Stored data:
Lemma frame_count_from_metadata_or_duration_witness :
  expected_length
    (out_iterator (Sample.loaded false 10 240 Sample.interleaved))
  = int_of_float (240 # 1).
Proof.
  assert (L : fst (load_video_node Sample.clip_path
                     (Av.Media [Sample.stream24] [Sample.aac] (Some 10000000)
                               Sample.interleaved) false 10)
              = inr (Sample.loaded false 10 240 Sample.interleaved))
    by (vm_compute; reflexivity).
  destruct (proj1 frame_count_from_metadata_or_duration _ _ _ _ _ _ _ _ L)
    as [_ H].
  destruct (H (or_introl eq_refl))
    as (us & seconds & f & product & U & S & F & M & N & _).
  rewrite N. f_equal.
  inversion U; subst us. vm_compute in S. inversion S; subst seconds.
  vm_compute in F. inversion F; subst f.
  vm_compute in M. now inversion M.
Defined.

(* ================================================================== *)
(** ** 14. The frame rate *)

Lemma inject_Z_nonneg z : 0 <= z -> (0 <= inject_Z z)%Q.
Proof. unfold Qle. simpl. lia. Qed.

Lemma Qmake_nonneg n d : 0 <= n -> (0 <= n # d)%Q.
Proof. unfold Qle. simpl. lia. Qed.

Lemma round_half_even_nonneg q : (0 <= q)%Q -> 0 <= round_half_even q.
Proof.
  unfold Qle. simpl. intros H. unfold round_half_even. cbv zeta.
  assert (F : 0 <= Qnum q / Z.pos (Qden q)) by (apply Z.div_pos; lia).
  revert F. generalize (Qnum q / Z.pos (Qden q)). intros fl F.
  destruct (_ ?= _); [destruct (Z.even fl)| |]; lia.
Qed.

Lemma round_fraction2_nonneg q : (0 <= q)%Q -> (0 <= round_fraction2 q)%Q.
Proof.
  intros H. unfold round_fraction2. rewrite Qred_correct.
  apply Qmake_nonneg, round_half_even_nonneg.
  apply Qmult_le_0_compat; trivial. now apply inject_Z_nonneg.
Qed.

Lemma nearest_pos_nonneg q v :
  (0 <= q)%Q -> nearest_pos q = Some v -> (0 <= v)%Q.
Proof.
  intros H. unfold nearest_pos.
  match goal with |- context [Z.max ?a ?b] => generalize (Z.max a b) end.
  intros e.
  assert (P : (0 <= inject_Z 2 ^ e)%Q)
    by (apply Qpower_0_le; now apply inject_Z_nonneg).
  destruct (Qle_bool _ _); [discriminate|].
  match goal with |- Some ?t = _ -> _ => remember t as w eqn:W end.
  intros [= <-]. rewrite W, Qred_correct.
  apply Qmult_le_0_compat; trivial.
  apply inject_Z_nonneg, round_half_even_nonneg.
  apply Qmult_le_0_compat; trivial. now apply Qinv_le_0_compat.
Qed.

Lemma to_double_nonneg q v :
  (0 <= q)%Q -> to_double q = Some v -> (0 <= v)%Q.
Proof.
  intros H. unfold to_double.
  destruct (Qnum q) eqn:N.
  - intros E. inversion E. apply Qle_refl.
  - now apply nearest_pos_nonneg.
  - unfold Qle in H. simpl in H. lia.
Qed.

Lemma round_float2_nonneg x : (0 <= x)%Q -> (0 <= round_float2 x)%Q.
Proof.
  intros H. unfold round_float2.
  destruct (to_double _) as [y|] eqn:E; trivial.
  apply to_double_nonneg in E; trivial.
  apply Qmake_nonneg, round_half_even_nonneg.
  apply Qmult_le_0_compat; trivial. now apply inject_Z_nonneg.
Qed.

Lemma divided_and_rounded_nonneg q fps :
  (0 <= q)%Q -> divided_and_rounded q = inr fps -> (0 <= value fps)%Q.
Proof.
  intros H. unfold divided_and_rounded, as_integer_ratio, int_truediv.
  assert (R : (0 <= Qred q)%Q) by now rewrite Qred_correct.
  destruct (Qred q) as [n d]. simpl.
  destruct (to_double (n # d)) as [x|] eqn:E; [|discriminate].
  intros F. inversion F. simpl.
  apply round_float2_nonneg. now apply to_double_nonneg in E.
Qed.

(** The [or]-chains and the test of lines 76-87, read as one decision. *)
Lemma resolve_fps_cases v :
  let codec_context := Av.video_codec_context v in
  let fps := py_or (Av.framerate codec_context) (Av.rate codec_context) in
  let rate :=
    py_or (py_or (Av.average_rate v) (Av.guessed_rate v)) (Av.base_rate v) in
  resolve_fps v
  = if truthy fps then
      match fps with
      | Some q => inr (PyFraction (round_fraction2 q))
      | None => inl AttributeError
      end
    else
      match rate, fps with
      | Some r, _ => divided_and_rounded r
      | None, None => inl (RuntimeError "Failed to get video fps")
      | None, Some _ => inl AttributeError
      end.
Proof.
  intros cc fps rate. unfold resolve_fps. fold cc. fold fps. fold rate.
  destruct fps as [q|], rate as [r|]; simpl;
    try destruct (negb (Qnum q =? 0)); trivial;
    unfold divided_and_rounded, as_integer_ratio;
    destruct (int_truediv _ _); trivial.
Qed.

Lemma truthy_some c : truthy c = true -> exists q, c = Some q.
Proof. destruct c as [q|]; [now exists q | discriminate]. Qed.

Lemma py_or_some a b q : py_or a b = Some q -> a = Some q \/ b = Some q.
Proof. unfold py_or. destruct (truthy a); auto. Qed.

Lemma first_usable_pair a b :
  first_usable [a; b] = if truthy (py_or a b) then py_or a b else None.
Proof.
  simpl. unfold py_or. destruct (truthy a) eqn:A; [now rewrite A|].
  now destruct (truthy b).
Qed.

Lemma first_usable_triple a b c q :
  first_usable [a; b; c] = Some q -> py_or (py_or a b) c = Some q.
Proof.
  simpl. unfold py_or.
  destruct (truthy a) eqn:A; rewrite ?A; trivial.
  destruct (truthy b) eqn:B; rewrite ?B; trivial.
  destruct (truthy c); trivial; discriminate.
Qed.

(** C4, as worded, fails twice.  A codec-context frame rate of 107/40 stays
    a fraction and is rounded as one, to 67/25 (2.68), where the division
    to a float followed by the rounding gives 2.67; and a codec-context
    frame rate of zero is not null, yet the average rate wins over it. *)
Lemma rate_resolver_not_as_worded :
  match resolve_fps (Sample.rates (Some (107 # 40)) None None None None),
        rate_resolver (Sample.rates (Some (107 # 40)) None None None None)
  with
  | inr a, inr b => a = PyFraction (67 # 25) /\ ~ (value a == value b)%Q
  | _, _ => False
  end /\
  match resolve_fps (Sample.rates (Some (0 # 1)) None (Some (24 # 1)) None None),
        rate_resolver (Sample.rates (Some (0 # 1)) None (Some (24 # 1)) None None)
  with
  | inr a, inr b => a = PyFloat (24 # 1) /\ b = PyFloat (0 # 1)
  | _, _ => False
  end.
Proof.
  vm_compute. repeat split. intros H. discriminate H.
Qed.

Lemma divided_and_rounded_inl q e :
  divided_and_rounded q = inl e -> e = OverflowError.
Proof.
  unfold divided_and_rounded, as_integer_ratio.
  destruct (int_truediv _ _); [discriminate|]. now intros [= <-].
Qed.

Lemma py_or_none a b : py_or a b = None <-> truthy a = false /\ b = None.
Proof.
  unfold py_or. destruct (truthy a) eqn:A.
  - apply truthy_some in A as [q ->]. split; [discriminate | now intros []].
  - tauto.
Qed.

Lemma py_or_falsy a b :
  truthy (py_or a b) = false <-> truthy a = false /\ truthy b = false.
Proof.
  unfold py_or. destruct (truthy a) eqn:A.
  - rewrite A. split; [discriminate | now intros []].
  - tauto.
Qed.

**Requirement**
The required result is a verbatim copy of all the entries.

**Result for this task**
Lemma frame_count_from_metadata_or_duration_witness :
  expected_length
    (out_iterator (Sample.loaded false 10 240 Sample.interleaved))
  = int_of_float (240 # 1).
Proof.
  assert (L : fst (load_video_node Sample.clip_path
                     (Av.Media [Sample.stream24] [Sample.aac] (Some 10000000)
                               Sample.interleaved) false 10)
              = inr (Sample.loaded false 10 240 Sample.interleaved))
    by (vm_compute; reflexivity).
  destruct (proj1 frame_count_from_metadata_or_duration _ _ _ _ _ _ _ _ L)
    as [_ H].
  destruct (H (or_introl eq_refl))
    as (us & seconds & f & product & U & S & F & M & N & _).
  rewrite N. f_equal.
  inversion U; subst us. vm_compute in S. inversion S; subst seconds.
  vm_compute in F. inversion F; subst f.
  vm_compute in M. now inversion M.
Defined.

(* ================================================================== *)
(** ** 14. The frame rate *)

Lemma inject_Z_nonneg z : 0 <= z -> (0 <= inject_Z z)%Q.
Proof. unfold Qle. simpl. lia. Qed.

Lemma Qmake_nonneg n d : 0 <= n -> (0 <= n # d)%Q.
Proof. unfold Qle. simpl. lia. Qed.

Lemma round_half_even_nonneg q : (0 <= q)%Q -> 0 <= round_half_even q.
Proof.
  unfold Qle. simpl. intros H. unfold round_half_even. cbv zeta.
  assert (F : 0 <= Qnum q / Z.pos (Qden q)) by (apply Z.div_pos; lia).
  revert F. generalize (Qnum q / Z.pos (Qden q)). intros fl F.
  destruct (_ ?= _); [destruct (Z.even fl)| |]; lia.
Qed.

Lemma round_fraction2_nonneg q : (0 <= q)%Q -> (0 <= round_fraction2 q)%Q.
Proof.
  intros H. unfold round_fraction2. rewrite Qred_correct.
  apply Qmake_nonneg, round_half_even_nonneg.
  apply Qmult_le_0_compat; trivial. now apply inject_Z_nonneg.
Qed.

Lemma nearest_pos_nonneg q v :
  (0 <= q)%Q -> nearest_pos q = Some v -> (0 <= v)%Q.
Proof.
  intros H. unfold nearest_pos.
  match goal with |- context [Z.max ?a ?b] => generalize (Z.max a b) end.
  intros e.
  assert (P : (0 <= inject_Z 2 ^ e)%Q)
    by (apply Qpower_0_le; now apply inject_Z_nonneg).
  destruct (Qle_bool _ _); [discriminate|].
  match goal with |- Some ?t = _ -> _ => remember t as w eqn:W end.
  intros [= <-]. rewrite W, Qred_correct.
  apply Qmult_le_0_compat; trivial.
  apply inject_Z_nonneg, round_half_even_nonneg.
  apply Qmult_le_0_compat; trivial. now apply Qinv_le_0_compat.
Qed.

Lemma to_double_nonneg q v :
  (0 <= q)%Q -> to_double q = Some v -> (0 <= v)%Q.
Proof.
  intros H. unfold to_double.
  destruct (Qnum q) eqn:N.
  - intros E. inversion E. apply Qle_refl.
  - now apply nearest_pos_nonneg.
  - unfold Qle in H. simpl in H. lia.
Qed.

Lemma round_float2_nonneg x : (0 <= x)%Q -> (0 <= round_float2 x)%Q.
Proof.
  intros H. unfold round_float2.
  destruct (to_double _) as [y|] eqn:E; trivial.
  apply to_double_nonneg in E; trivial.
  apply Qmake_nonneg, round_half_even_nonneg.
  apply Qmult_le_0_compat; trivial. now apply inject_Z_nonneg.
Qed.

Lemma divided_and_rounded_nonneg q fps :
  (0 <= q)%Q -> divided_and_rounded q = inr fps -> (0 <= value fps)%Q.
Proof.
  intros H. unfold divided_and_rounded, as_integer_ratio, int_truediv.
  assert (R : (0 <= Qred q)%Q) by now rewrite Qred_correct.
  destruct (Qred q) as [n d]. simpl.
  destruct (to_double (n # d)) as [x|] eqn:E; [|discriminate].
  intros F. inversion F. simpl.
  apply round_float2_nonneg. now apply to_double_nonneg in E.
Qed.

(** The [or]-chains and the test of lines 76-87, read as one decision. *)
Lemma resolve_fps_cases v :
  let codec_context := Av.video_codec_context v in
  let fps := py_or (Av.framerate codec_context) (Av.rate codec_context) in
  let rate :=
    py_or (py_or (Av.average_rate v) (Av.guessed_rate v)) (Av.base_rate v) in
  resolve_fps v
  = if truthy fps then
      match fps with
      | Some q => inr (PyFraction (round_fraction2 q))
      | None => inl AttributeError
      end
    else
      match rate, fps with
      | Some r, _ => divided_and_rounded r
      | None, None => inl (RuntimeError "Failed to get video fps")
      | None, Some _ => inl AttributeError
      end.
Proof.
  intros cc fps rate. unfold resolve_fps. fold cc. fold fps. fold rate.
  destruct fps as [q|], rate as [r|]; simpl;
    try destruct (negb (Qnum q =? 0)); trivial;
    unfold divided_and_rounded, as_integer_ratio;
    destruct (int_truediv _ _); trivial.
Qed.

Lemma truthy_some c : truthy c = true -> exists q, c = Some q.
Proof. destruct c as [q|]; [now exists q | discriminate]. Qed.

Lemma py_or_some a b q : py_or a b = Some q -> a = Some q \/ b = Some q.
Proof. unfold py_or. destruct (truthy a); auto. Qed.

Lemma first_usable_pair a b :
  first_usable [a; b] = if truthy (py_or a b) then py_or a b else None.
Proof.
  simpl. unfold py_or. destruct (truthy a) eqn:A; [now rewrite A|].
  now destruct (truthy b).
Qed.

Lemma first_usable_triple a b c q :
  first_usable [a; b; c] = Some q -> py_or (py_or a b) c = Some q.
Proof.
  simpl. unfold py_or.
  destruct (truthy a) eqn:A; rewrite ?A; trivial.
  destruct (truthy b) eqn:B; rewrite ?B; trivial.
  destruct (truthy c); trivial; discriminate.
Qed.

(** C4, as worded, fails twice.  A codec-context frame rate of 107/40 stays
    a fraction and is rounded as one, to 67/25 (2.68), where the division
    to a float followed by the rounding gives 2.67; and a codec-context
    frame rate of zero is not null, yet the average rate wins over it. *)
Lemma rate_resolver_not_as_worded :
  match resolve_fps (Sample.rates (Some (107 # 40)) None None None None),
        rate_resolver (Sample.rates (Some (107 # 40)) None None None None)
  with
  | inr a, inr b => a = PyFraction (67 # 25) /\ ~ (value a == value b)%Q
  | _, _ => False
  end /\
  match resolve_fps (Sample.rates (Some (0 # 1)) None (Some (24 # 1)) None None),
        rate_resolver (Sample.rates (Some (0 # 1)) None (Some (24 # 1)) None None)
  with
  | inr a, inr b => a = PyFloat (24 # 1) /\ b = PyFloat (0 # 1)
  | _, _ => False
  end.
Proof.
  vm_compute. repeat split. intros H. discriminate H.
Qed.

Lemma divided_and_rounded_inl q e :
  divided_and_rounded q = inl e -> e = OverflowError.
Proof.
  unfold divided_and_rounded, as_integer_ratio.
  destruct (int_truediv _ _); [discriminate|]. now intros [= <-].
Qed.

Lemma py_or_none a b : py_or a b = None <-> truthy a = false /\ b = None.
Proof.
  unfold py_or. destruct (truthy a) eqn:A.
  - apply truthy_some in A as [q ->]. split; [discriminate | now intros []].
  - tauto.
Qed.

Lemma py_or_falsy a b :
  truthy (py_or a b) = false <-> truthy a = false /\ truthy b = false.
Proof.
  unfold py_or. destruct (truthy a) eqn:A.
  - rewrite A. split; [discriminate | now intros []].
  - tauto.
Qed.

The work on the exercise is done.